**Problem requirements:**
Please write out, exactly as given, every line of the entries below up to and including the line with "destruct (t_files t)".

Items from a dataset
══════
Lemma scan_task_nodes t s :
  list_lock s = false →
  ∃ s', scan_task E t s = Done s' ∧ scanned (task_nodes (scan_deleted s) t) s s'.
Proof.
  intros Hl. unfold scan_task, task_nodes.
  destruct (t_self t); [exists s; split; [done|apply scanned_refl]|].
  destruct (t_files t) as [fs|]; [|exists s; split; [done|apply scanned_refl]].
  unfold spin_lock. rewrite Hl. cbn [mbind res_bind].
  pose proof (scan_files_nodes t fs (s <| list_lock := true |>)) as (E1 & E2 & E3 & E4 & E5 & E6).
  unfold spin_unlock. rewrite E2. cbn [list_lock set_field]. eexists. split; [done|].
  by split_and!.
Qed.

(** A loop of such scans. *)
Lemma scan_all {A} (step : A → scanner → res scanner) (nodes : bool → A → list pgcount_node) l :
  (∀ a s, list_lock s = false →
     ∃ s', step a s = Done s' ∧ scanned (nodes (scan_deleted s) a) s s') →
  ∀ s, list_lock s = false →
  ∃ s', foldm step l s = Done s' ∧ scanned (l ≫= nodes (scan_deleted s)) s s'.
Proof.
  intros Hstep. induction l as [|a l IH]; intros s Hl; [exists s; split; [done|apply scanned_refl]|].
  cbn [foldm]. destruct (Hstep a s Hl) as (s1 & -> & H1). cbn [mbind res_bind].
  assert (list_lock s1 = false ∧ scan_deleted s1 = scan_deleted s) as [Hl1 Hd1]
    by (destruct H1 as (_ & -> & _ & _ & -> & _); done).
  destruct (IH s1 Hl1) as (s2 & -> & H2). exists s2. split; [done|].
  rewrite Hd1 in H2. exact (scanned_trans _ _ _ _ _ H1 H2).
Qed.

Lemma iterate_supers_nodes s :
  list_lock s = false →
  ∃ s', iterate_supers E s = Done s' ∧ scanned (supers E ≫= sb_nodes) s s'.
Proof.
  intros Hl. apply (scan_all (scan_inodes_pagecache_one_sb E) (fun _ => sb_nodes)); [|done].
  intros. by apply scan_sb_nodes.
Qed.

Lemma scan_process_nodes s :
  list_lock s = false →
  ∃ s', scan_process_inodes_pagecache E s = Done s' ∧
    scanned (tasks E ≫= task_nodes (scan_deleted s)) s s'.
Proof. intros Hl. apply (scan_all (scan_task E) task_nodes); [|done]. apply scan_task_nodes. Qed.
End Scan.

(** Printing the first [num - count]. *)
Lemma print_nodes_take pb l : ∀ count num,
  0 ≤ count → count + zlen l < 2 ^ 31 → 0 ≤ num →
  print_nodes pb l count num = texts (print_node pb) (take (Z.to_nat (num - count)) l).
Proof.
  induction l as [|n l IH]; intros count num Hc Hz Hn; [by rewrite take_nil|].
  rewrite zlen_cons in Hz. pose proof (zlen_nonneg l). cbn [print_nodes].
  rewrite i32_small, IH by lia. destruct (Z.ltb_spec count num).
  - replace (Z.to_nat (num - count)) with (S (Z.to_nat (num - (count + 1)))) by lia. done.
  - replace (Z.to_nat (num - count)) with 0%nat by lia.
    by replace (Z.to_nat (num - (count + 1))) with 0%nat by lia.
Qed.

(** Every mode clears the list, scans, and prints. *)
Lemma handler_scans E v s :
  (∀ n, alloc_ok E n = true) → list_lock s = false → 0 ≤ scan_mode s ≤ 2 →
  ∃ s1, scan_caches_sysctl_handler E true (inl v) s = (s ← print_top_num E v s1; Done (0, s)) ∧
    scanned (scan_nodes E (scan_deleted s) (scan_mode s))
      (s <| scan_top_n := v |> <| ordered_list := [] |>) s1.
Proof.
  intros Ha Hl Hm. set (s0 := s <| scan_top_n := v |> <| ordered_list := [] |>).
  assert (order_list_clear (s <| scan_top_n := v |>) = Done s0) as Ec.
  { unfold order_list_clear, spin_lock. cbn. rewrite Hl. unfold s0. cbn. by rewrite Hl. }
  assert (list_lock s0 = false) as Hl0 by done.
  unfold scan_caches_sysctl_handler. cbn [negb]. cbv zeta.
  change (scan_mode (s <| scan_top_n := v |>)) with (scan_mode s).
  destruct (iterate_supers_nodes E Ha s0 Hl0) as (sa & Ea & Hsa).
  destruct (scan_process_nodes E Ha s0 Hl0) as (sb & Eb & Hsb).
  assert (scan_mode s = 0 ∨ scan_mode s = 1 ∨ scan_mode s = 2) as [Em|[Em|Em]] by lia;
    unfold scan_nodes; rewrite Em; cbn [Z.eqb Pos.eqb]; rewrite Ec, bind_Done.
  - rewrite Eb, bind_Done. exists sb. by rewrite (proj1 (proj2 (proj2 Hsb))).
  - rewrite Ea, bind_Done. exists sa. rewrite app_nil_r. by rewrite (proj1 (proj2 (proj2 Hsa))).
  - rewrite Ea, bind_Done.
    destruct (scan_process_nodes E Ha sa) as (sc & -> & Hsc); [by destruct Hsa as (_ & -> & _)|].
    assert (scan_deleted sa = scan_deleted s) as Ed by (by destruct Hsa as (_ & _ & _ & _ & -> & _)).
    rewrite Ed in Hsc. rewrite bind_Done. exists sc.
    assert (scan_top_n sc = v) as ->
      by (destruct Hsc as (_ & _ & -> & _); by destruct Hsa as (_ & _ & -> & _)).
    split; [done|]. exact (scanned_trans _ _ _ _ _ Hsa Hsc).
Qed.

(** C19: writing [pgcache_scan_top_n], when memory can be allocated.  In every
    mode the list is rebuilt: exactly one node for each inode with cached pages
    that the mode covers, ordered by the number of pages, and the first [n] of
    them are printed; the lock is free again.  When nothing is cached,
    [print_top_num] releases the lock without holding it. *)
Theorem scan_handler_spec E v s :
  (∀ n, alloc_ok E n = true) → list_lock s = false → 0 ≤ scan_mode s ≤ 2 → 0 ≤ v →
  let nodes := scan_nodes E (scan_deleted s) (scan_mode s) in
  zlen nodes < 2 ^ 31 →
  if bool_decide (nodes = []) then scan_caches_sysctl_handler E true (inl v) s = Wild
  else
    ∃ s', scan_caches_sysctl_handler E true (inl v) s = Done (0, s') ∧
      ordered_list s' ≡ₚ nodes ∧ StronglySorted by_pages (ordered_list s') ∧ list_lock s' = false ∧
      dmesg s' = dmesg s +:+ nl +:+
        texts (print_node (page_bytes E)) (take (Z.to_nat v) (ordered_list s')) +:+ nl.
Proof.
  intros Ha Hl Hm Hv nodes Hz.
  destruct (handler_scans E v s Ha Hl Hm) as (s1 & -> & E1 & E2 & _ & _ & _ & E6).
  fold nodes in E1. cbn [ordered_list list_lock dmesg set_field] in E1, E2, E6. rewrite Hl in E2.
  destruct (add_all_sorts nodes [] ltac:(constructor)) as [Hs Hp].
  unfold print_top_num. rewrite E1.
  assert (bool_decide (nodes = []) = bool_decide (add_all nodes [] = [])) as ->.
  { apply bool_decide_ext. split; intros E0; [by rewrite E0|]. rewrite E0 in Hp.
    by apply Permutation_nil in Hp. }
  case_bool_decide as En.
  - rewrite En. unfold spin_unlock. cbn [list_lock printk set_field]. by rewrite E2.
  - destruct (add_all nodes []) as [|n l] eqn:El; [done|].
    unfold spin_lock. rewrite E2. cbn [mbind res_bind]. eexists. split; [done|].
    cbn [ordered_list list_lock dmesg set_field printk]. rewrite E1.
    split_and!; [done|done|done|].
    rewrite print_nodes_take, Z.sub_0_r, E6; [done|lia| |lia].
    unfold zlen in *. apply Permutation_length in Hp. cbn in *. lia.
Qed.

(** Two processes, one holding a deleted file. *)
Definition demo_inode (n pages nlink : Z) : inode := mk_inode n nlink 1 100 false pages.
Definition demo_kernel : kernel :=
  mk_kernel [mk_sb (Some (mk_bdev "sda" 1)) [demo_inode 7 3 1]]
    [mk_task 1 "init" true None;
     mk_task 42 "cat" false (Some [mk_file (Some (demo_inode 8 1 1)) "/tmp/a" (Some None);
                                   mk_file (Some (demo_inode 9 5 0)) "/tmp/b" (Some None)])]
    (fun _ => true) 4096.

Lemma scan_handler_spec_witness :
  ∃ s', scan_caches_sysctl_handler demo_kernel true (inl 2) (scanner_start <| scan_mode := 2 |>)
      = Done (0, s') ∧
    ordered_list s' ≡ₚ scan_nodes demo_kernel false 2 ∧ StronglySorted by_pages (ordered_list s') ∧
    list_lock s' = false ∧
    dmesg s' = "" +:+ nl +:+ texts (print_node 4096) (take 2 (ordered_list s')) +:+ nl.
Proof.
  refine (scan_handler_spec demo_kernel 2 (scanner_start <| scan_mode := 2 |>) _ _ _ _ _).
  - reflexivity.
  - reflexivity.
  - split; discriminate.
  - discriminate.
  - vm_compute. reflexivity.
Defined.
(** Counting page [n] in its region. *)
Lemma regions_step vec n region_ptr nr_regions :
  0 < region_ptr → 0 ≤ n → n / region_ptr < nr_regions →
  let count C := (fun r => zlen (filter (fun i => bool_decide (i / region_ptr = r)) C))
                   <$> seqZ 0 nr_regions in
  let C := cached_pages vec n in
  ∃ k, aget (count C) (n / region_ptr) = Done k ∧
       aset (count C) (n / region_ptr) (k + 1) = Done (count (C ++ [n])).
Proof.
  intros Hp Hn Hr count C. pose proof (Z.div_pos n region_ptr Hn Hp).
  set (g C r := zlen (filter (fun i => bool_decide (i / region_ptr = r)) C)).
  assert (∀ C j, (j < Z.to_nat nr_regions)%nat → count C !! j = Some (g C (Z.of_nat j))) as Hl.
  { intros C' j Hj. unfold count. rewrite list_lookup_fmap, lookup_seqZ_lt by lia. cbn. do 2 f_equal. }
  assert (∀ C, length (count C) = Z.to_nat nr_regions) as Hlen.
  { intros. unfold count. by rewrite length_fmap, length_seqZ. }
  exists (g C (n / region_ptr)). split.
  - apply aget_done. split; [done|]. rewrite Hl by lia. by rewrite Z2Nat.id.
  - rewrite aset_in by (unfold zlen; rewrite Hlen; lia). f_equal.
    apply list_eq_same_length with (Z.to_nat nr_regions); [by rewrite Hlen|by rewrite length_insert|].
    intros j x y Hj. rewrite Hl by done. unfold g. rewrite filter_app, zlen_app. cbn.
    destruct (decide (j = Z.to_nat (n / region_ptr))) as [->|Hne].
    + rewrite list_lookup_insert_eq by (rewrite Hlen; lia). rewrite Z2Nat.id by done.
      rewrite decide_True by (by apply bool_decide_spec). unfold g. intros; simplify_eq. done.
    + rewrite list_lookup_insert_ne, Hl by done.
      rewrite decide_False by (rewrite bool_decide_spec; intros E; apply Hne; by rewrite E, Nat2Z.id). rewrite zlen_nil, Z.add_0_r.
      unfold g. intros; simplify_eq. done.
Qed.

Lemma scan_page_gathers o vec region_ptr nr_regions n :
  0 ≤ n < zlen vec → zlen vec < 2 ^ 31 → regions_fit vec region_ptr nr_regions →
  scan_page o vec region_ptr n (gathered o vec region_ptr nr_regions n) =
    Done (gathered o vec region_ptr nr_regions (n + 1)).
Proof.
  intros Hn Hmax Hfit. unfold scan_page. destruct (aget_in vec n Hn) as [v Hv]. rewrite Hv.
  cbn [mbind res_bind]. apply aget_done in Hv as [_ Hv].
  unfold gathered. rewrite cached_pages_S by lia. 
  assert (is_cached vec n = negb (Z.land v 1 =? 0)) as Hc by (unfold is_cached; by rewrite Hv).
  destruct (Z.land v 1 =? 0); cbn [negb] in Hc; rewrite Hc; [by rewrite app_nil_r|].
  cbn [cached min_cached_page printed regions]. set (C := cached_pages vec n).
  assert ((if (default (-1) (head C) =? -1) || (n <? u64 (default (-1) (head C)))
           then n else default (-1) (head C)) = default (-1) (head (C ++ [n]))) as ->.
  { rewrite head_app_default. destruct C as [|x C'] eqn:EC; [done|]. cbn.
    assert (0 ≤ x < n) by (apply (cached_pages_range vec); fold C; rewrite EC; left).
    rewrite u64_small by lia. by replace ((x =? -1) || (n <? x)) with false by lia. }
  assert ((if arg_pages o then (if arg_pages o then texts (fun i => dec i +:+ " ") C else "") +:+ dec n +:+ " "
           else if arg_pages o then texts (fun i => dec i +:+ " ") C else "") =
          if arg_pages o then texts (fun i => dec i +:+ " ") (C ++ [n]) else "") as ->.
  { destruct (arg_pages o); [|done]. rewrite texts_app. cbn. by rewrite string_app_nil_r. }
  rewrite zlen_app. change (zlen [n]) with 1.
  destruct (Z.ltb_spec 0 region_ptr) as [Hp|]; [|done].
  pose proof (Hfit n Hc Hp) as Hr. pose proof (Z.div_pos n region_ptr ltac:(lia) Hp).
  assert (n / region_ptr ≤ n) by (apply Z.div_le_upper_bound; nia).
  rewrite i32_small by lia.
  destruct (regions_step vec n region_ptr nr_regions) as (k & Hk & Hs); [lia..|].
  fold C in Hk, Hs. rewrite Hk. cbn [mbind res_bind]. by rewrite Hs.
Qed.

Lemma scan_gathers o vec region_ptr nr_regions n :
  0 ≤ n ≤ zlen vec → zlen vec < 2 ^ 31 → regions_fit vec region_ptr nr_regions →
  foldm (scan_page o vec region_ptr) (seqZ 0 n) (mk_scan 0 (-1) "" (replicate (Z.to_nat nr_regions) 0)) =
    Done (gathered o vec region_ptr nr_regions n).
Proof.
  intros [Hn Hle] Hmax Hfit. revert Hle. pattern n. apply natlike_ind; [|clear n Hn|done].
  - intros _. unfold gathered. change (cached_pages vec 0) with (@nil Z).
    replace (if arg_pages o then texts (fun i => dec i +:+ " ") [] else "") with ""
      by (by destruct (arg_pages o)).
    rewrite (const_fmap _ _ 0) by (intros; by destruct (0 <? region_ptr)). by rewrite length_seqZ.
  - intros n Hn IH Hle. rewrite <- Z.add_1_r in *. rewrite (seqZ_app 0 n 1) by lia.
    rewrite foldm_app, IH by lia. replace (0 + n) with n by lia. cbn [mbind res_bind].
    change (seqZ n 1) with [n]. cbn [foldm].
    rewrite scan_page_gathers by (done || lia). done.
Qed.

(** Reading one page past the vector. *)
Lemma scan_overrun o vec region_ptr nr_regions :
  zlen vec < 2 ^ 31 → regions_fit vec region_ptr nr_regions →
  scan_pages o vec region_ptr nr_regions (zlen vec) = Wild.
Proof.
  intros Hmax Hfit. pose proof (zlen_nonneg vec). unfold scan_pages.
  rewrite (seqZ_app 0 (zlen vec) 1) by lia. rewrite foldm_app, scan_gathers by (done || lia).
  cbn [mbind res_bind]. replace (0 + zlen vec) with (zlen vec) by lia.
  change (seqZ (zlen vec) 1) with [zlen vec]. cbn [foldm]. unfold scan_page.
  rewrite (aget_out vec) by lia. done.
Qed.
══════
**Response area:**
Lemma scan_task_nodes t s :
  list_lock s = false →
  ∃ s', scan_task E t s = Done s' ∧ scanned (task_nodes (scan_deleted s) t) s s'.
Proof.
  intros Hl. unfold scan_task, task_nodes.
  destruct (t_self t); [exists s; split; [done|apply scanned_refl]|].
  destruct (t_files t) as [fs|]; [|exists s; split; [done|apply scanned_refl]].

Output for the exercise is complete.